Outlook, OneDrive outages caused by DDoS attack, Microsoft says

Outlook, OneDrive outages caused by DDoS attack, Microsoft says

Microsoft has confirmed that the service outages for Outlook, OneDrive, and other Microsoft 365 services on June 5 were caused by a malicious attack. Hackers flooded Microsoft’s servers with denial-of-service (DDoS) attacks and brought them to their overload limit. The traffic sent to the servers increased so massively due to the DDOS attacks that they could no longer process the requests, bringing Microsoft’s services to their knees.

This meant Microsoft customers could no longer retrieve or write new emails in Outlook. Communication via Teams was also disrupted and calendars no longer synchronized. The OneDrive web portal went down and various Azure services were no longer available.

Microsoft writes:

“Beginning in early June 2023, Microsoft identified surges in traffic against some services that temporarily impacted availability.

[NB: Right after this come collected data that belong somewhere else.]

(** * fastmap: a dense Robin Hood hash map (fastmap.h)

    Shallow embedding of the C header [fastmap.h] and proofs of the
    properties its specification states.

    Conventions of the embedding.
    - [size_t] and [uint64_t] values are integers in [Z] reduced with
      [wrap64]; [uint32_t] values are reduced with [wrap32].
    - A pointer to caller memory ([const void* key]) is the list of bytes
      found at that address.  Reading past the end of that list is undefined
      in C; the model reads zero bytes there.
    - An [fm_vector] is an array of [capacity] cells of [stride] bytes.
    - Every [while (true)] loop takes a fuel argument; [None] means that the
      fuel ran out or that the C code would have read or written outside an
      allocation.  Allocation always succeeds.
    - The host is little-endian and defines [__SIZEOF_INT128__]; [float]
      expressions are evaluated in IEEE-754 binary32. *)

From Stdlib Require Import ZArith Lia Bool.
From Stdlib Require Import Strings.Byte.
From Stdlib Require Import Floats.SpecFloat.
From stdpp Require Import base tactics option numbers list.

#[local] Open Scope Z_scope.

(** ** Machine integers *)

Definition wrap64 (x : Z) : Z := x mod 2 ^ 64.
Definition wrap32 (x : Z) : Z := x mod 2 ^ 32.

#[global] Instance byte_eq_dec : EqDecision byte := Byte.byte_eq_dec.

Definition byte_val (b : byte) : Z := Z.of_N (Byte.to_N b).

Definition byte_of_Z (z : Z) : byte :=
  match Byte.of_N (Z.to_N (z mod 256)) with
  | Some b => b
  | None => x00
  end.

(** [p[i]] for a pointer [p] to bytes. *)
Definition byte_at (p : list byte) (i : nat) : Z :=
  match p !! i with
  | Some b => byte_val b
  | None => 0
  end.

(** The [n] bytes a [memcpy] or [memcmp] of size [n] reads at [p]. *)
Definition read_bytes (p : list byte) (n : Z) : list byte :=
  take (Z.to_nat n) (p ++ replicate (Z.to_nat n) x00).

(** [memcmp(a, b, n) == 0] *)
Definition memcmp_eq (a b : list byte) (n : Z) : bool :=
  bool_decide (read_bytes a n = read_bytes b n).

(** [memcpy(dst, src, n)] where [dst] is a cell of a vector. *)
Definition memcpy (dst src : list byte) (n : Z) : list byte :=
  read_bytes src n ++ drop (Z.to_nat n) dst.

(** [uint64_t v; memcpy(&v, p, 8);] on a little-endian host: byte [i] of
    the object has weight [256 ^ i]. *)
Definition load64 (p : list byte) : Z :=
  byte_at p 0 + 2 ^ 8 * byte_at p 1 + 2 ^ 16 * byte_at p 2 + 2 ^ 24 * byte_at p 3
  + 2 ^ 32 * byte_at p 4 + 2 ^ 40 * byte_at p 5 + 2 ^ 48 * byte_at p 6
  + 2 ^ 56 * byte_at p 7.

(** The object representation of an unsigned integer of [n] bytes. *)
Fixpoint le_bytes (n : nat) (x : Z) : list byte :=
  match n with
  | O => []
  | S n' => byte_of_Z x :: le_bytes n' (x / 256)
  end.

(** ** Section 1: hashing *)

Definition fm_wymix (A B : Z) : Z :=
  let res := A * B in
  Z.lxor (wrap64 res) (wrap64 (Z.shiftr res 64)).

Fixpoint fm_hash_chunks (fuel : nat) (p : list byte) (len seed : Z)
  : list byte * Z * Z :=
  match fuel with
  | O => (p, len, seed)
  | S fuel' =>
      if 8 <=? len then
        let v := load64 p in
        let seed := fm_wymix (Z.lxor seed v) 0xbf58476d1ce4e5b9 in
        fm_hash_chunks fuel' (drop 8 p) (len - 8) seed
      else (p, len, seed)
  end.

(** The [switch (len)] with fall-through: the statement of [case c] runs
    exactly when [c <= len]. *)
Definition fm_hash_tail (p : list byte) (len : Z) : Z :=
  let t := 0 in
  let t := if 7 <=? len then Z.lor t (Z.shiftl (byte_at p 6) 48) else t in
  let t := if 6 <=? len then Z.lor t (Z.shiftl (byte_at p 5) 40) else t in
  let t := if 5 <=? len then Z.lor t (Z.shiftl (byte_at p 4) 32) else t in
  let t := if 4 <=? len then Z.lor t (Z.shiftl (byte_at p 3) 24) else t in
  let t := if 3 <=? len then Z.lor t (Z.shiftl (byte_at p 2) 16) else t in
  let t := if 2 <=? len then Z.lor t (Z.shiftl (byte_at p 1) 8) else t in
  let t := if 1 <=? len then Z.lor t (byte_at p 0) else t in
  t.

Definition fm_hash (key : list byte) (len : Z) : Z :=
  let seed := 0x9E3779B97F4A7C15 in
  let see1 := len in
  let '(p, len, seed) := fm_hash_chunks (Z.to_nat len) key len seed in
  let seed :=
    if 0 <? len then fm_wymix (Z.lxor seed (fm_hash_tail p len)) 0x94d049bb133111eb
    else seed in
  fm_wymix seed see1.

(** *** String keys hashed by content

    A [const char*] argument is modelled by the bytes of the object it
    points into, from the pointed-to byte on.  [strlen] counts the bytes
    before the first NUL; without one it reads past the object, which is
    undefined ([None]). *)
Fixpoint strlen (str : list byte) : option Z :=
  match str with
  | [] => None
  | c :: rest =>
      if decide (c = x00) then Some 0
      else n ← strlen rest; Some (1 + n)
  end.

Definition fm_hash_str (str : list byte) : option Z :=
  len ← strlen str;
  Some (fm_hash str len).

(** *** Floating-point keys

    A [float] or a [double] is its IEEE-754 bit pattern. *)

(** IEEE-754 interchange format with [mw] mantissa bits and [ew] exponent
    bits: the value denoted by a bit pattern. *)
Definition decode_ieee (mw ew : Z) (bits : Z) : spec_float :=
  let sign := Z.odd (bits / 2 ^ (mw + ew)) in
  let e := (bits / 2 ^ mw) mod 2 ^ ew in
  let m := bits mod 2 ^ mw in
  if e =? 0 then
    match m with
    | Zpos p => S754_finite sign p (2 - 2 ^ (ew - 1) - mw)
    | _ => S754_zero sign
    end
  else if e =? 2 ^ ew - 1 then
    if m =? 0 then S754_infinity sign else S754_nan
  else
    match m + 2 ^ mw with
    | Zpos p => S754_finite sign p (e - (2 ^ (ew - 1) - 1) - mw)
    | _ => S754_nan
    end.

Microsoft promptly opened an investigation and subsequently began tracking ongoing DDoS activity by the threat actor that Microsoft tracks as Storm-1359.

These attacks likely rely on access to multiple virtual private servers (VPS) in conjunction with rented cloud infrastructure, open proxies, and DDoS tools.”

Customer data should be safe

The most important statement comes in the next sentence of Microsoft’s disclosure: “We have seen no evidence that customer data has been accessed or compromised.”

The hackers used a so-called “Layer 7 DDoS” attack. In a DDoS attack on layer 7, attackers act on the application level and send such a large number of requests to the targeted online services that they can no longer process the requests and come to a standstill. The hackers used three different types of Layer 7 DDoS attacks to batter Microsoft services.

Alleged Sudanese hacker group

As mentioned above, Microsoft identified the hacker group Storm-1359 as the originator of the attacks. This group also refers to itself as “Anonymous Sudan.” The group had declared that it would carry out attacks against any country that opposed Sudan. This hacker group has been known since January 2023, Bleeping Computer writes. Anonymous Sudan has already attacked various organizations and government institutions around the globe, forcing them offline or even stealing data.

Sudan is currently in the throes of a bloody civil war. There are also suspicions that Russia could have strong ties to Anonymous Sudan, however.